My 2005 Z71 Tahoe with 350,000 miles on her had the same issue, the o-ring did the trick. I was very good about doing my oil changes, always ran Mobile one full synthetic, the o-ring just squared up and wouldn't seal. I call her Gertie and she is still going strong, she does not leak any oil and gives me a solid 17 mph mix highway/city driving.
Replaced the pick up tube o-ring on my 2005 Silverado at 259,000 miles. Was hearing a knocking noise, it freaked me out, thought my engine was going bad. Figured out it was lifter noise cause after a while the noise went away. Same symptom of low oil pressure. Did some researching and found out about the o-ring issue on the 5.3 motor. It happens even if you are changing your oil regularly due to age and heat, change mine every 6 months(5-6,000 miles). Cheap part but a chore for a driveway DIYer like myself, saved a lot of money by not having a shop do it. Currently over 300,000 miles with good oil pressure and whisper quiet. Change your oil on a regular basis folks, your engine will reward you with trouble free miles.
2nd video on the Sierra in less than a week, I dig it! Appreciate you showing the part numbers because it can be a pain for some like me that’s just learning. ✌🏼
I was actually going to suggest the same oil you used in the video. I have an 07 Avalanche and have experimented with different oil filters and have gotten different oil pressure with each one. Recently I switched to the Valvoline Restore and Protect oil and consistently get better oil pressure with that oil, like 5-7psi better pressure at idle and a little more while driving. I’m going to keep using that oil.
Great video Matt. My 04 Silverado has 207K always changed the oil since I owned it with 123K clean as can be inside. Only I have no clue what my oil pressure is because the only gauge left working on my cluster is the Speedo.
I had the same issue on my 2001 Tahoe. I bought it used with 147k and the sludge condition was just about equal to yours. Had a bit of lifter tap, too. I changed the O-ring and did oil changes every 2k or so with a quart of marvel mystery oil each time until the lifter tick subsided. That was in 2016. I’ve put 100k miles on it since and it runs like a top.

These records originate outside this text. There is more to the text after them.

(** Decide an equation between two updates of the same kernel state: both
    sides are evaluated to a record of the fields of the original state. *)
Ltac kflat :=
  cbv beta iota delta [
    k_sync k_procs k_initproc k_nextpid k_ticks k_timer_interval k_stimecmp k_time k_mem
    k_freelist k_end k_slocks k_demo_inited k_out k_panicking k_panicked k_nsw k_csr k_pipes
    k_fs k_dev k_first k_kpt set_k_sync set_k_procs set_k_initproc set_k_nextpid set_k_ticks
    set_k_timer_interval set_k_stimecmp set_k_time set_k_mem set_k_freelist set_k_end
    set_k_slocks set_k_demo_inited set_k_out set_k_panicking set_k_panicked set_k_nsw
    set_k_csr set_k_pipes set_k_fs set_k_dev set_k_first set_k_kpt upd_sync upd_procs upd_fs upd_dev].

Ltac kst_eq :=
  repeat match goal with s : kst |- _ => destruct s end; kflat; try reflexivity; f_equal.
Lemma set_lock_twice l b o b' o' y :
  set_lock l b o (set_lock l b' o' y) = set_lock l b o y.
Proof. unfold set_lock, set_y_locks. cbn. by rewrite alter_alter_eq. Qed.

Lemma set_lock_comm l l' b o b' o' y :
  l <> l' -> set_lock l b o (set_lock l' b' o' y) = set_lock l' b' o' (set_lock l b o y).
Proof. intros H. unfold set_lock, set_y_locks. cbn. by rewrite alter_alter_ne. Qed.

Lemma set_lock_id l b o y name :
  y_locks y !! l = Some (mkspin name b o) -> set_lock l b o y = y.
Proof.
  intros H. unfold set_lock, set_y_locks. destruct y as [h cs ls]; cbn in *. f_equal.
  apply map_eq. intros l'. destruct (decide (l = l')) as [->|Hne].
  - by rewrite lookup_alter_eq, H.
  - by rewrite lookup_alter_ne.
Qed.

Lemma insert_set_lock l b o y k :
  y_locks y !! l = Some k ->
  set_y_locks (<[l := mkspin (sl_name k) b o]> (y_locks y)) y = set_lock l b o y.
Proof.
  intros H. unfold set_lock. f_equal. apply map_eq. intros l'.
  destruct (decide (l = l')) as [->|Hne].
  - by rewrite lookup_insert_eq, lookup_alter_eq, H.
  - by rewrite lookup_insert_ne, lookup_alter_ne.
Qed.

Lemma depth_small c y : depth_ok c y -> c_noff c < 2 ^ 30.
Proof.
  intros [Hf Hd]. unfold few_locks in Hf.
  assert (locked_count y <= size (y_locks y))%nat; [|lia].
  apply map_subseteq_size, map_filter_subseteq.
Qed.

Lemma noff_push c : cpu_wf c -> c_noff (push_cpu c) = c_noff c + 1.
Proof. intros [? _]. cbn. apply to_int_small. lia. Qed.

Lemma noff_pop c : cpu_wf c -> to_int (c_noff c - 1) = c_noff c - 1.
Proof. intros [? _]. apply to_int_small. lia. Qed.

Lemma cpu_wf_push c : cpu_wf c -> c_noff c < 2 ^ 30 + 4 -> cpu_wf (push_cpu c).
Proof. intros Hw Hs. split; [|done]. rewrite noff_push by done. destruct Hw. lia. Qed.

Lemma cpu_wf_touch c : cpu_wf c -> cpu_wf (touch_cpu c).
Proof. unfold cpu_wf, touch_cpu. intros [? ?]. by case_match. Qed.

Lemma touch_cpu_idem c : touch_cpu (touch_cpu c) = touch_cpu c.
Proof. unfold touch_cpu. by destruct (c_noff c =? 0) eqn:E; cbn; rewrite E. Qed.

(** Undoing a [push_off] gives the CPU back, up to the dead [intena] slot. *)
Lemma pop_push_cpu c : cpu_wf c -> pop_cpu (push_cpu c) = touch_cpu c.
Proof.
  intros Hw. destruct (Hw) as [H0 H1]. unfold pop_cpu. rewrite noff_push by done.
  replace (c_noff c + 1 - 1) with (c_noff c) by lia. rewrite (to_int_small (c_noff c)) by lia.
  unfold push_cpu, touch_cpu, set_c_intena. cbn.
  destruct c as [pr n ia sie]; cbn in *.
  destruct (Z.eqb_spec n 0) as [->|Hn]; cbn.
  - by destruct sie.
  - rewrite H1 by lia. done.
Qed.

Lemma push_touch_cpu c : push_cpu (touch_cpu c) = push_cpu c.
Proof.
  unfold push_cpu, touch_cpu, set_c_intena.
  destruct (c_noff c =? 0) eqn:E; cbn; rewrite E; done.
Qed.

Lemma y_locks_acq l y name : y_locks y !! l = Some (mkspin name false None) ->
  y_locks (acq l y) = <[l := mkspin name true (Some (y_hart y))]> (y_locks y).
Proof.
  intros Hl. unfold acq, set_lock. cbn. apply map_eq. intros l'.
  change (y_locks (upd_cpu push_cpu y)) with (y_locks y). destruct (decide (l = l')) as [<-|].
  - by rewrite lookup_alter_eq, lookup_insert_eq, Hl.
  - by rewrite lookup_alter_ne, lookup_insert_ne.
Qed.

Lemma locked_count_acq l y : lock_free l y -> locked_count (acq l y) = S (locked_count y).
Proof.
  intros [name Hl]. unfold locked_count. rewrite (y_locks_acq _ _ _ Hl), map_filter_insert_True by done.
  apply map_size_insert_None. apply map_lookup_filter_None. right. intros x Hx. rewrite Hl in Hx. by injection Hx as <-.
Qed.

Lemma few_locks_acq l y : lock_free l y -> few_locks y -> few_locks (acq l y).
Proof.
  intros [name Hl] H. unfold few_locks. rewrite (y_locks_acq _ _ _ Hl).
  by rewrite map_size_insert_Some by (by eexists).
Qed.

Lemma sync_wf_acq l y : sync_wf y -> lock_free l y -> sync_wf (acq l y).
Proof.
  intros (c & Hc & Hwf & Hd) Hl. assert (Hs := depth_small _ _ Hd). exists (push_cpu c).
  split; [|split; [apply cpu_wf_push; [done|lia]|]].
  - change (cur_cpu (acq l y)) with (cur_cpu (upd_cpu push_cpu y)). by rewrite cur_upd_cpu, Hc.
  - destruct Hd as [Hf Hd]. split; [by apply few_locks_acq|].
    rewrite locked_count_acq, noff_push by done. lia.
Qed.

Lemma sync_wf_touch y : sync_wf y -> sync_wf (touch y).
Proof.
  intros (c & Hc & Hwf & Hd). exists (touch_cpu c). split; [|split; [by apply cpu_wf_touch|]].
  - unfold touch. by rewrite cur_upd_cpu, Hc.
  - destruct Hd as [Hf Hd]. split; [done|]. unfold touch_cpu. by case_match.
Qed.

Lemma touch_idem y : touch (touch y) = touch y.
Proof.
  unfold touch. rewrite upd_cpu_compose. unfold upd_cpu. f_equal.
  apply list_alter_ext; [|done]. intros x _. apply touch_cpu_idem.
Qed.

Lemma acq_touch l y : acq l (touch y) = acq l y.
Proof.
  unfold acq, touch. f_equal. rewrite upd_cpu_compose.
  unfold upd_cpu. f_equal. apply list_alter_ext; [|done]. intros x _. apply push_touch_cpu.
Qed.

Lemma acq_touch_eq l y y' : touch y = touch y' -> acq l y = acq l y'.
Proof. intros H. by rewrite <- (acq_touch l y), H, acq_touch. Qed.

(** Inside a critical section there is no trace at all. *)
Lemma touch_acq l y : sync_wf y -> touch (acq l y) = acq l y.
Proof.
  intros (c & Hc & Hw & _). apply (upd_cpu_id _ _ (push_cpu c)).
  - change (cur_cpu (acq l y)) with (cur_cpu (upd_cpu push_cpu y)).
    by rewrite cur_upd_cpu, Hc.
  - unfold touch_cpu. rewrite noff_push by done. destruct Hw. destruct (Z.eqb_spec (c_noff c + 1) 0); [lia|done].
Qed.

(** A critical section is invisible from outside, up to [touch]. *)
Lemma rel_acq l y : sync_wf y -> lock_free l y -> rel l (acq l y) = touch y.
Proof.
  intros (c & Hc & Hwf & _) [name Hl]. unfold rel, acq.
  rewrite set_lock_twice, upd_cpu_set_lock, upd_cpu_compose.
  rewrite (upd_cpu_ext _ touch_cpu y c Hc) by (by apply pop_push_cpu).
  by apply (set_lock_id _ _ _ _ name).
Qed.
(* ===== verification/Memory.v ===== *)
(** * Words in memory

    Little-endian loads and stores of [n]-byte words, as the C code's accesses
    through [uint64*] and [uint*] pointers do on RISC-V. *)

From stdpp Require Import base numbers list.
From S2P Require Import Prelude State Strings.

Fixpoint ldn (n : nat) (m : mem) (a : Z) : Z :=
  match n with O => 0 | S n => m a + 256 * ldn n m (a + 1) end.

Fixpoint stn (n : nat) (m : mem) (a v : Z) : mem :=
  match n with O => m | S n => stn n (mupd m a (v mod 256)) (a + 1) (v / 256) end.

Definition ld64 : mem -> Z -> Z := ldn 8.
Definition st64 : mem -> Z -> Z -> mem := stn 8.
Definition ld32 : mem -> Z -> Z := ldn 4.
Definition st32 : mem -> Z -> Z -> mem := stn 4.

#[global] Arguments ld64 : simpl never.
#[global] Arguments st64 : simpl never.
#[global] Arguments ld32 : simpl never.
#[global] Arguments st32 : simpl never.
#[global] Opaque memset memmove.

Lemma stn_frame n m a v x : ~ (a <= x < a + Z.of_nat n) -> stn n m a v x = m x.
Proof.
  revert m a v. induction n as [|n IH]; intros m a v H; cbn; [done|].
  rewrite IH by lia. by rewrite mupd_ne by lia.
Qed.

Lemma ldn_ext n m m' a :
  (forall x, a <= x < a + Z.of_nat n -> m x = m' x) -> ldn n m a = ldn n m' a.
Proof.
  revert a. induction n as [|n IH]; intros a H; cbn; [done|].
  rewrite H, IH by (intros; apply H; lia) || lia. done.
Qed.

Lemma ldn_stn_eq n m a v : 0 <= v < 256 ^ Z.of_nat n -> ldn n (stn n m a v) a = v.
Proof.
  revert m a v. induction n as [|n IH]; intros m a v H.
  { cbn in *. lia. }
  cbn [ldn stn]. rewrite IH.
  - rewrite stn_frame, mupd_eq by lia. rewrite (Z.div_mod v 256) at 3 by lia. lia.
  - split; [apply Z.div_pos; lia|]. apply Z.div_lt_upper_bound; [lia|].
    rewrite <- Z.pow_succ_r, <- Nat2Z.inj_succ by lia. lia.
Qed.

Lemma ld64_st64_eq m a v : 0 <= v < 2 ^ 64 -> ld64 (st64 m a v) a = v.
Proof. intros H. apply (ldn_stn_eq 8). cbn in *. lia. Qed.

Lemma ld64_st64_ne m a b v : b + 8 <= a \/ a + 8 <= b -> ld64 (st64 m a v) b = ld64 m b.
Proof. intros H. apply ldn_ext. intros x Hx. apply stn_frame. cbn in *. lia. Qed.

Lemma ldn_zero n m a : (forall x, a <= x < a + Z.of_nat n -> m x = 0) -> ldn n m a = 0.
Proof.
  revert a. induction n as [|n IH]; intros a H; cbn; [done|].
  rewrite H, IH by (intros; apply H; lia) || lia. done.
Qed.

(** ** Pages *)

(** [sizeof] a page as a count of bytes. *)
Definition pgsize : nat := Z.to_nat PGSIZE.

Lemma pgsize_Z : Z.of_nat pgsize = 4096.
Proof. apply Z2Nat.id. done. Qed.

#[global] Opaque pgsize.

Definition aligned (a : Z) : Prop := a mod PGSIZE = 0.

Definition in_page (pa a : Z) : Prop := pa <= a < pa + PGSIZE.

(** Two memories that differ at most inside page [pa]. *)
Definition same_outside (pa : Z) (m m' : mem) : Prop :=
  forall a, ~ in_page pa a -> m' a = m a.

Lemma aligned_disjoint p q : aligned p -> aligned q -> p <> q -> p + PGSIZE <= q \/ q + PGSIZE <= p.
Proof.
  unfold aligned, PGSIZE. intros Hp Hq Hne.
  pose proof (Z.div_mod p 4096). pose proof (Z.div_mod q 4096). lia.
Qed.

Lemma same_outside_memset pa m c : same_outside pa m (memset m pa c pgsize).
Proof.
  intros a Ha. rewrite memset_spec. unfold in_page in Ha.
  unfold PGSIZE in *. rewrite pgsize_Z. zcases; lia || done.
Qed.

Lemma same_outside_st64 pa m v o :
  0 <= o <= PGSIZE - 8 -> same_outside pa m (st64 m (pa + o) v).
Proof. intros Ho a Ha. apply stn_frame. unfold in_page, PGSIZE in *. cbn. lia. Qed.

Lemma same_outside_trans pa m1 m2 m3 :
  same_outside pa m1 m2 -> same_outside pa m2 m3 -> same_outside pa m1 m3.
Proof. intros H1 H2 a Ha. rewrite H2, H1; done. Qed.

Lemma same_outside_ld64 pa m m' a :
  same_outside pa m m' -> a + 8 <= pa \/ pa + PGSIZE <= a -> ld64 m' a = ld64 m a.
Proof.
  intros H Ha. apply ldn_ext. intros x Hx. apply H. unfold in_page, PGSIZE in *. cbn in *. lia.
Qed.

#[global] Opaque ld64 st64 ld32 st32.

(** ** Page rounding *)

Lemma land_lnot_page a : Z.land a (Z.lnot (PGSIZE - 1)) = a / 4096 * 4096.
Proof.
  rewrite <- Z.ldiff_land. change (PGSIZE - 1) with (Z.ones 12).
  rewrite Z.ldiff_ones_r, Z.shiftr_div_pow2, Z.shiftl_mul_pow2 by done. done.
Qed.

Lemma PGROUNDDOWN_spec a : PGROUNDDOWN a = a / 4096 * 4096.
Proof. apply land_lnot_page. Qed.

Lemma PGROUNDUP_spec a : 0 <= a -> a + 4095 < 2 ^ 64 -> PGROUNDUP a = (a + 4095) / 4096 * 4096.
Proof.
  intros H0 H1. unfold PGROUNDUP. rewrite land_lnot_page, wrap64_small; unfold PGSIZE; [|lia].
  by replace (a + 4096 - 1) with (a + 4095) by lia.
Qed.

Lemma PGROUNDUP_bounds a :
  0 <= a -> a + 4095 < 2 ^ 64 -> a <= PGROUNDUP a < a + 4096 /\ aligned (PGROUNDUP a).
Proof.
  intros H0 H1. rewrite PGROUNDUP_spec by done. pose proof (Z.div_mod (a + 4095) 4096).
  pose proof (Z.mod_pos_bound (a + 4095) 4096). split; [lia|].
  unfold aligned, PGSIZE. apply Z.mod_mul. lia.
Qed.

Lemma PGROUNDDOWN_bounds a : PGROUNDDOWN a <= a < PGROUNDDOWN a + 4096 /\ aligned (PGROUNDDOWN a).
Proof.
  rewrite PGROUNDDOWN_spec. pose proof (Z.div_mod a 4096).
  pose proof (Z.mod_pos_bound a 4096). split; [lia|].
  unfold aligned, PGSIZE. apply Z.mod_mul. lia.
Qed.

You’ll never have a cleaner inside of an engine if you use Berryman’s Chemtoool B12. Years ago they used to recommend using it prior to an oil change. You would add some and let the motor idle for five minutes, then change the oil they’ve since removed that use from the packaging, however, if you search the web, you can find photos of its use. I had the valve cover off of a Toyota motor with lots of kicked up sludge once and simply poured a bottle over the cams and on the sludge and watched it all melt right off instantly.
I had the dealership replace my transmission in 2013. Dealership states: oil pan leak. I said go ahead and fix it while the tranny is out. They never recommended fixing the 2.50 oil pickup ring seal. Thanks! 02 Silverado 1500 5.3 288K
I wonder how many with low oil pressure just need a new o-ring. Our 2002 Z28 had lifter tap for over a decade, and oil pressure slightly on the low end. I replaced the o-ring and it's quiet as a mouse with 170k miles on it. That thing has to be sucking air into the oil supply so badly.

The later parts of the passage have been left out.